_Task requirements:_
Retype, word for word, every line of the records below starting at the one that contains "- destruct (consputc_ok" and ending at the one that contains "- rewrite El, length_app"; include both of those lines and nothing more.

Start of Records supplied

(* ===== verification/ConsoleSpec.v ===== *)
(** The console line discipline.

    [line cs com ed]: the input buffer [cs] holds the bytes [com] that readers
    may take and the bytes [ed] of the line being edited.  consoleintr() acts
    on this pair of lists the way [line_step] says. *)

From S2P Require Import Prelude Layout Kernel Sched Printf PrintSpec Bio Fs Console Circ.

Record line (cs : consst) (com ed : list Z) : Prop := {
  ln_circ : circ 128 (2 ^ 32) (cons_buf cs) (cons_r cs) (cons_e cs) (com ++ ed);
  ln_w : cons_w cs = u32 (cons_r cs + Z.of_nat (length com));
}.

(** Only whole lines are committed, so a line being edited has no newline. *)
Definition editing (ed : list Z) : Prop := Forall (fun c => c <> 10) ed.

(** The character an input byte stands for. *)
Definition key (c : Z) : Z := if c =? 13 then 10 else c.

Definition line_step (c : Z) (com ed : list Z) : list Z * list Z :=
  if c =? Ctrl "U" then (com, [])
  else if (c =? Ctrl "H") || (c =? 127) then (com, removelast ed)
  else if (c =? 0) || (length com + length ed =? 128)%nat then (com, ed)
  else
    let ed' := ed ++ [key c] in
    if (key c =? 10) || (key c =? Ctrl "D") || (length com + length ed' =? 128)%nat
    then (com ++ ed', []) else (com, ed').

Lemma div_128 : (128 | 2 ^ 32).
Proof. by exists 33554432. Qed.

Section Line.
Context (cs : consst) (com ed : list Z).
Hypothesis L : line cs com ed.

Lemma ln_cap : (length com + length ed <= 128)%nat.
Proof. pose proof (ci_cap _ _ _ _ _ _ (ln_circ _ _ _ L)) as H. rewrite length_app in H. lia. Qed.

Lemma line_edit_empty : (cons_e cs =? cons_w cs) = bool_decide (ed = []).
Proof.
  pose proof ln_cap. destruct L as [[L1 L2 L3 L4 L5] Lw]. rewrite Lw, L4, length_app. unfold u32.
  destruct ed as [|x l]; [rewrite Nat.add_0_r; apply Z.eqb_refl|].
  rewrite bool_decide_false by done. apply Z.eqb_neq. intros E.
  apply mod_offset_inj in E; cbn [length] in *; lia.
Qed.

Lemma line_count : u32 (cons_e cs - cons_r cs) = Z.of_nat (length com + length ed).
Proof.
  unfold u32. rewrite (circ_count 128 (2 ^ 32) ltac:(lia) _ _ _ _ (ln_circ _ _ _ L)). by rewrite length_app.
Qed.

Lemma line_last x l : ed = l ++ [x] -> cons_at cs (u32 (cons_e cs - 1)) = x.
Proof.
  intros ->. destruct L as [Lc _]. rewrite app_assoc in Lc. apply circ_unpush in Lc as [H _]; [|lia|apply div_128].
  by apply nth_lookup_Some.
Qed.

Lemma line_erase : ed <> [] -> line (cs <| cons_e ::= fun e => u32 (e - 1) |>) com (removelast ed).
Proof.
  intros He. destruct L as [Lc Lw]. destruct (exists_last He) as (l & x & E). rewrite E in *.
  rewrite removelast_last. rewrite app_assoc in Lc. apply circ_unpush in Lc as [_ H]; [|lia|apply div_128]. by split.
Qed.

Definition pushed (c : Z) : consst :=
  cs <| cons_buf ::= <[Z.to_nat (cons_e cs mod INPUT_BUF_SIZE) := c]> |> <| cons_e ::= fun e => u32 (e + 1) |>.

Lemma line_append c : (length com + length ed < 128)%nat -> line (pushed c) com (ed ++ [c]).
Proof.
  intros Hc. destruct L as [Lc Lw]. split; [|done]. rewrite app_assoc.
  apply (circ_push 128 (2 ^ 32)); [lia|apply div_128|done|]. rewrite length_app. lia.
Qed.

Lemma line_commit : line (cs <| cons_w := cons_e cs |>) (com ++ ed) [].
Proof. destruct L as [Lc Lw]. split; [by rewrite app_nil_r|]. apply (ci_hi _ _ _ _ _ _ Lc). Qed.
End Line.

(** ** The interrupt handler *)

Lemma consputc_any c s e :
  exists o u, consputc c (mkWorld s e) = Ok tt (mkWorld (s <| k_out := o |> <| k_uart := u |>) e).
Proof.
  destruct (Z.eq_dec c BACKSPACE) as [->|Hc].
  - destruct (uartputc_sync_ok 8 s e) as [u1 E1]. set (s1 := _ <| k_uart := u1 |>) in E1.
    destruct (uartputc_sync_ok 32 s1 e) as [u2 E2]. set (s2 := _ <| k_uart := u2 |>) in E2.
    destruct (uartputc_sync_ok 8 s2 e) as [u3 E3].
    eexists _, u3. unfold consputc. rewrite Z.eqb_refl.
    eapply run_bind; [exact E1|]. eapply run_bind; [exact E2|]. rewrite E3. reflexivity.
  - destruct (consputc_ok c s e Hc) as [u E]. eexists _, u. rewrite E. reflexivity.
Qed.

(** What the echo and the line discipline change. *)
Definition echoed (s s' : kernel) : Prop :=
  s' = s <| k_out := k_out s' |> <| k_uart := k_uart s' |> <| k_cons := k_cons s' |> <| k_procs := k_procs s' |>.

Lemma kill_line_ok com n : forall s e ed,
  line (k_cons s) com ed -> editing ed -> (length ed < n)%nat ->
  exists s', kill_line n (mkWorld s e) = Ok tt (mkWorld s' e) /\ line (k_cons s') com [] /\
    echoed s s' /\ k_procs s' = k_procs s.
Proof.
  induction n as [|n IH]; intros s e ed L O Hn; [lia|]. cbn [kill_line]. rewrite bind_gets. cbn [w_k].
  rewrite (line_edit_empty _ _ _ L). case_bool_decide as E; cbn [negb andb].
  { subst ed. exists s. split_and!; auto. unfold echoed. by destruct s. }
  destruct (exists_last E) as (l & x & El). rewrite (line_last _ _ _ L x l El).
  assert (x <> 10) as Hx.
  { unfold editing in O. rewrite El in O. apply Forall_app in O as [_ O]. by apply Forall_cons in O as [? _]. }
  destruct (Z.eqb_spec x 10); [done|]. cbn [negb].
  set (s1 := s <| k_cons ::= fun cs => cs <| cons_e ::= fun e => u32 (e - 1) |> |>).
  destruct (consputc_any BACKSPACE s1 e) as (o & u & E1).
  destruct (IH (s1 <| k_out := o |> <| k_uart := u |>) e l) as (s2 & E2 & L2 & F2 & P2).
  - cbn. pose proof (line_erase _ _ _ L E) as Le. by rewrite El, removelast_last in Le.
  - unfold editing in *. rewrite El in O. by apply Forall_app in O as [? _].
  - rewrite El, length_app in Hn. cbn in Hn. lia.
  - exists s2. split_and!; [|exact L2| |rewrite P2; done].
    + eapply run_bind; [reflexivity|]. eapply run_bind; [exact E1|exact E2].
    + unfold echoed in *. rewrite F2. unfold s1. by destruct s.
Qed.

Lemma echoed_trans s1 s2 s3 : echoed s1 s2 -> echoed s2 s3 -> echoed s1 s3.
Proof. unfold echoed. intros E1 E2. rewrite E2, E1. by destruct s1. Qed.
Lemma echoed_cons s f : echoed s (s <| k_cons ::= f |>).
Proof. unfold echoed. by destruct s. Qed.
Lemma echoed_out s o u : echoed s (s <| k_out := o |> <| k_uart := u |>).
Proof. unfold echoed. by destruct s. Qed.
Lemma echoed_procs s f : echoed s (s <| k_procs ::= f |>).
Proof. unfold echoed. by destruct s. Qed.
#[local] Hint Resolve echoed_cons echoed_out echoed_procs : core.

(** The default case of the switch: an ordinary character that fits. *)
Lemma cons_store_ok c s e com ed :
  line (k_cons s) com ed -> editing ed -> 0 <= c < 256 -> (length com + length ed < 128)%nat ->
  length (k_procs s) = NPROC -> no_proc_locks s ->
  exists s', (consputc c ;;
      mod_cons (fun cs => cs <| cons_buf ::= <[Z.to_nat (cons_e cs mod INPUT_BUF_SIZE) := u8 c]> |>
        <| cons_e ::= fun e => u32 (e + 1) |>) ;;
      let* cs := gets k_cons in
      when (c =? 10) || (c =? Ctrl "D") || (u32 (cons_e cs - cons_r cs) =? INPUT_BUF_SIZE) do
        (mod_cons (fun cs => cs <| cons_w := cons_e cs |>) ;; wakeup ChCons)) (mkWorld s e)
      = Ok tt (mkWorld s' e) /\ echoed s s' /\
    let commit := (c =? 10) || (c =? Ctrl "D") || (length com + length (ed ++ [c]) =? 128)%nat in
    line (k_cons s') (if commit then com ++ ed ++ [c] else com) (if commit then [] else ed ++ [c]) /\
    editing (if commit then [] else ed ++ [c]).
Proof.
  intros L O Hc Hcap Hp Hl. destruct (consputc_any c s e) as (o & u & E1).
  set (s1 := s <| k_out := o |> <| k_uart := u |>) in E1.
  pose proof (line_append (k_cons s) com ed L c Hcap) as L1. rewrite <- (u8_small c) in L1 at 1 by done.
  set (s2 := s1 <| k_cons ::= fun _ => pushed (k_cons s) (u8 c) |>).
  assert (echoed s s2) as F2 by (eapply echoed_trans; [apply echoed_out|apply echoed_cons]).
  pose proof (line_count _ _ _ L1) as Hcnt.
  assert ((u32 (cons_e (k_cons s2) - cons_r (k_cons s2)) =? INPUT_BUF_SIZE)
    = (length com + length (ed ++ [c]) =? 128)%nat) as Eq.
  { cbn [s2 k_cons upd upd_k_cons]. rewrite Hcnt. unfold INPUT_BUF_SIZE.
    destruct (Nat.eqb_spec (length com + length (ed ++ [c])) 128), (Z.eqb_spec (Z.of_nat (length com + length (ed ++ [c]))) 128); lia || done. }
  set (commit := (c =? 10) || (c =? Ctrl "D") || (length com + length (ed ++ [c]) =? 128)%nat).
  assert (forall r, (when commit do (mod_cons (fun cs => cs <| cons_w := cons_e cs |>) ;; wakeup ChCons)) (mkWorld s2 e) = r ->
    (consputc c ;; mod_cons (fun cs => cs <| cons_buf ::= <[Z.to_nat (cons_e cs mod INPUT_BUF_SIZE) := u8 c]> |>
        <| cons_e ::= fun e => u32 (e + 1) |>) ;;
      let* cs := gets k_cons in
      when (c =? 10) || (c =? Ctrl "D") || (u32 (cons_e cs - cons_r cs) =? INPUT_BUF_SIZE) do
        (mod_cons (fun cs => cs <| cons_w := cons_e cs |>) ;; wakeup ChCons)) (mkWorld s e) = r) as Run.
  { intros r Hr. eapply run_bind; [exact E1|]. eapply run_bind; [reflexivity|]. rewrite bind_gets. cbn [w_k].
    change (k_cons (_ <| k_cons ::= _ |>)) with (k_cons s2). rewrite Eq. exact Hr. }
  destruct commit eqn:Ec.
  - set (s3 := s2 <| k_cons ::= fun cs => cs <| cons_w := cons_e cs |> |>).
    eexists. split; [apply Run; eapply run_bind; [reflexivity|]; apply (wakeup_run ChCons (mkWorld s3 e))|].
    + done.
    + done.
    + split; [eapply echoed_trans; [exact F2|]; eapply echoed_trans; [apply echoed_cons|apply echoed_procs]|].
      split; [|constructor]. exact (line_commit _ _ _ L1).
  - exists s2. split; [by apply Run|]. split; [done|]. split; [exact L1|]. apply Forall_app. split; [done|].
    constructor; [|constructor]. unfold commit in Ec. apply orb_false_iff in Ec as [[Ec _]%orb_false_iff _].
    by apply Z.eqb_neq.
Qed.

(** Control-H: the last character of the line being typed is taken back. *)
Lemma cons_erase_ok s e com ed : line (k_cons s) com ed -> editing ed -> exists s',
  (let* cs := gets k_cons in
   when negb (cons_e cs =? cons_w cs) do
     (mod_cons (fun cs => cs <| cons_e ::= fun e => u32 (e - 1) |>) ;; consputc BACKSPACE))%M (mkWorld s e) = Ok tt (mkWorld s' e) /\
  line (k_cons s') com (removelast ed) /\ editing (removelast ed) /\ echoed s s'.
Proof.
  intros L O. rewrite bind_gets. cbn [w_k]. rewrite (line_edit_empty _ _ _ L). case_bool_decide as Ee; cbn [negb].
  - subst ed. exists s. split_and!; auto. unfold echoed. by destruct s.
  - destruct (consputc_any BACKSPACE (s <| k_cons ::= fun cs => cs <| cons_e ::= fun e => u32 (e - 1) |> |>) e) as (o & u & E1).
    eexists. split; [eapply run_bind; [reflexivity|exact E1]|]. split_and!.
    + exact (line_erase _ _ _ L Ee).
    + destruct (exists_last Ee) as (l & x & El). unfold editing in *. rewrite El in *. rewrite removelast_last.
      by apply Forall_app in O as [? _].
    + eapply echoed_trans; [apply echoed_cons|apply echoed_out].
Qed.

(** C35: The console interrupt handler implements the line discipline: on every
    input byte except Control-P (which prints the process list) it edits the
    line being typed, and commits it to the readers when it is complete or the
    buffer is full, as [line_step] says, without ever losing or reordering
    committed input. *)
Theorem consoleintr_line c s e com ed :
  line (k_cons s) com ed -> editing ed -> 0 <= c < 256 -> c <> Ctrl "P" ->
  LkCons ∉ k_held s -> length (k_procs s) = NPROC -> no_proc_locks s ->
  exists s', consoleintr c (mkWorld s e) = Ok tt (mkWorld s' e) /\
    line (k_cons s') (line_step c com ed).1 (line_step c com ed).2 /\ editing (line_step c com ed).2 /\
    echoed s s'.
Proof.
  intros L O Hc HP Hlk Hp Hnl. set (s1 := s <| k_held ::= cons LkCons |>).
  assert (no_proc_locks s1) as Hnl1.
  { intros j Hj. cbn. apply not_elem_of_cons. split; [done|]. by apply Hnl. }
  change (line (k_cons s1) com ed) in L. set (p := line_step c com ed).
  enough (exists s2, (if c =? Ctrl "U" then kill_line (S (Z.to_nat INPUT_BUF_SIZE))
     else if (c =? Ctrl "H") || (c =? 127) then
       let* cs := gets k_cons in
       when negb (cons_e cs =? cons_w cs) do
         (mod_cons (fun cs => cs <| cons_e ::= fun e => u32 (e - 1) |>) ;; consputc BACKSPACE)
     else
       let* cs := gets k_cons in
       when negb (c =? 0) && (u32 (cons_e cs - cons_r cs) <? INPUT_BUF_SIZE) do
         (consputc (key c) ;;
          mod_cons (fun cs => cs <| cons_buf ::= <[Z.to_nat (cons_e cs mod INPUT_BUF_SIZE) := u8 (key c)]> |>
            <| cons_e ::= fun e => u32 (e + 1) |>) ;;
          let* cs := gets k_cons in
          when (key c =? 10) || (key c =? Ctrl "D") || (u32 (cons_e cs - cons_r cs) =? INPUT_BUF_SIZE) do
            (mod_cons (fun cs => cs <| cons_w := cons_e cs |>) ;; wakeup ChCons))) (mkWorld s1 e) = Ok tt (mkWorld s2 e) /\
    line (k_cons s2) p.1 p.2 /\ editing p.2 /\ echoed s1 s2) as (s2 & E & L2 & O2 & F2).
  { exists (s2 <| k_held := k_held s |>). split_and!; auto.
    - unfold consoleintr. kstep. destruct (Z.eqb_spec c (Ctrl "P")); [done|].
      eapply run_bind; [exact E|]. rewrite (release_acquired LkCons s2 e (k_held s)); [done|done|].
      by rewrite F2.
    - unfold echoed in *. rewrite F2. unfold s1. by destruct s. }
  unfold p, line_step. destruct (Z.eqb_spec c (Ctrl "U")).
  { destruct (kill_line_ok com (S (Z.to_nat INPUT_BUF_SIZE)) s1 e ed L O) as (s2 & E & L2 & F2 & _).
    - pose proof (ln_cap _ _ _ L). change (Z.to_nat INPUT_BUF_SIZE) with 128%nat. lia.
    - exists s2. split_and!; auto. constructor. }
  destruct ((c =? Ctrl "H") || (c =? 127)).
  { destruct (cons_erase_ok s1 e com ed L O) as (s2 & E & L2 & O2 & F2). exists s2. split; [exact E|]. auto. }
  rewrite bind_gets. cbn [w_k]. rewrite (line_count _ _ _ L). pose proof (ln_cap _ _ _ L).
  destruct (Z.eqb_spec c 0); cbn [negb andb orb]; [exists s1; split_and!; auto; unfold echoed; by destruct s1|].
  unfold INPUT_BUF_SIZE at 1. destruct (Z.ltb_spec (Z.of_nat (length com + length ed)) 128), (Nat.eqb_spec (length com + length ed) 128); try lia.
  2: exists s1; split_and!; auto; unfold echoed; by destruct s1.
  assert (0 <= key c < 256) as Hk by (unfold key; destruct (c =? 13); lia).
  destruct (cons_store_ok (key c) s1 e com ed L O Hk ltac:(lia) Hp Hnl1) as (s2 & E & F & L2 & O2).
  exists s2. split; [exact E|]. cbn zeta. destruct ((key c =? 10) || _ || _); auto.
Qed.

(** An instance of [consoleintr_line]. *)
Lemma consoleintr_line_witness :
  exists s', consoleintr 97 (mkWorld one_proc []) = Ok tt (mkWorld s' []) /\ line (k_cons s') [] [97].
Proof.
  destruct (consoleintr_line 97 one_proc [] [] []) as (s' & E & L & _).
  - split; [|reflexivity]. split; [reflexivity|cbn; lia|cbn; lia|reflexivity|done].
  - constructor.
  - lia.
  - discriminate.
  - apply not_elem_of_nil.
  - reflexivity.
  - intros i _. apply not_elem_of_nil.
  - exists s'. split; [exact E|exact L].
Defined.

End of Records supplied

_Answer for this exercise:_
  - destruct (consputc_ok c s e Hc) as [u E]. eexists _, u. rewrite E. reflexivity.
Qed.

(** What the echo and the line discipline change. *)
Definition echoed (s s' : kernel) : Prop :=
  s' = s <| k_out := k_out s' |> <| k_uart := k_uart s' |> <| k_cons := k_cons s' |> <| k_procs := k_procs s' |>.

Lemma kill_line_ok com n : forall s e ed,
  line (k_cons s) com ed -> editing ed -> (length ed < n)%nat ->
  exists s', kill_line n (mkWorld s e) = Ok tt (mkWorld s' e) /\ line (k_cons s') com [] /\
    echoed s s' /\ k_procs s' = k_procs s.
Proof.
  induction n as [|n IH]; intros s e ed L O Hn; [lia|]. cbn [kill_line]. rewrite bind_gets. cbn [w_k].
  rewrite (line_edit_empty _ _ _ L). case_bool_decide as E; cbn [negb andb].
  { subst ed. exists s. split_and!; auto. unfold echoed. by destruct s. }
  destruct (exists_last E) as (l & x & El). rewrite (line_last _ _ _ L x l El).
  assert (x <> 10) as Hx.
  { unfold editing in O. rewrite El in O. apply Forall_app in O as [_ O]. by apply Forall_cons in O as [? _]. }
  destruct (Z.eqb_spec x 10); [done|]. cbn [negb].
  set (s1 := s <| k_cons ::= fun cs => cs <| cons_e ::= fun e => u32 (e - 1) |> |>).
  destruct (consputc_any BACKSPACE s1 e) as (o & u & E1).
  destruct (IH (s1 <| k_out := o |> <| k_uart := u |>) e l) as (s2 & E2 & L2 & F2 & P2).
  - cbn. pose proof (line_erase _ _ _ L E) as Le. by rewrite El, removelast_last in Le.
  - unfold editing in *. rewrite El in O. by apply Forall_app in O as [? _].
  - rewrite El, length_app in Hn. cbn in Hn. lia.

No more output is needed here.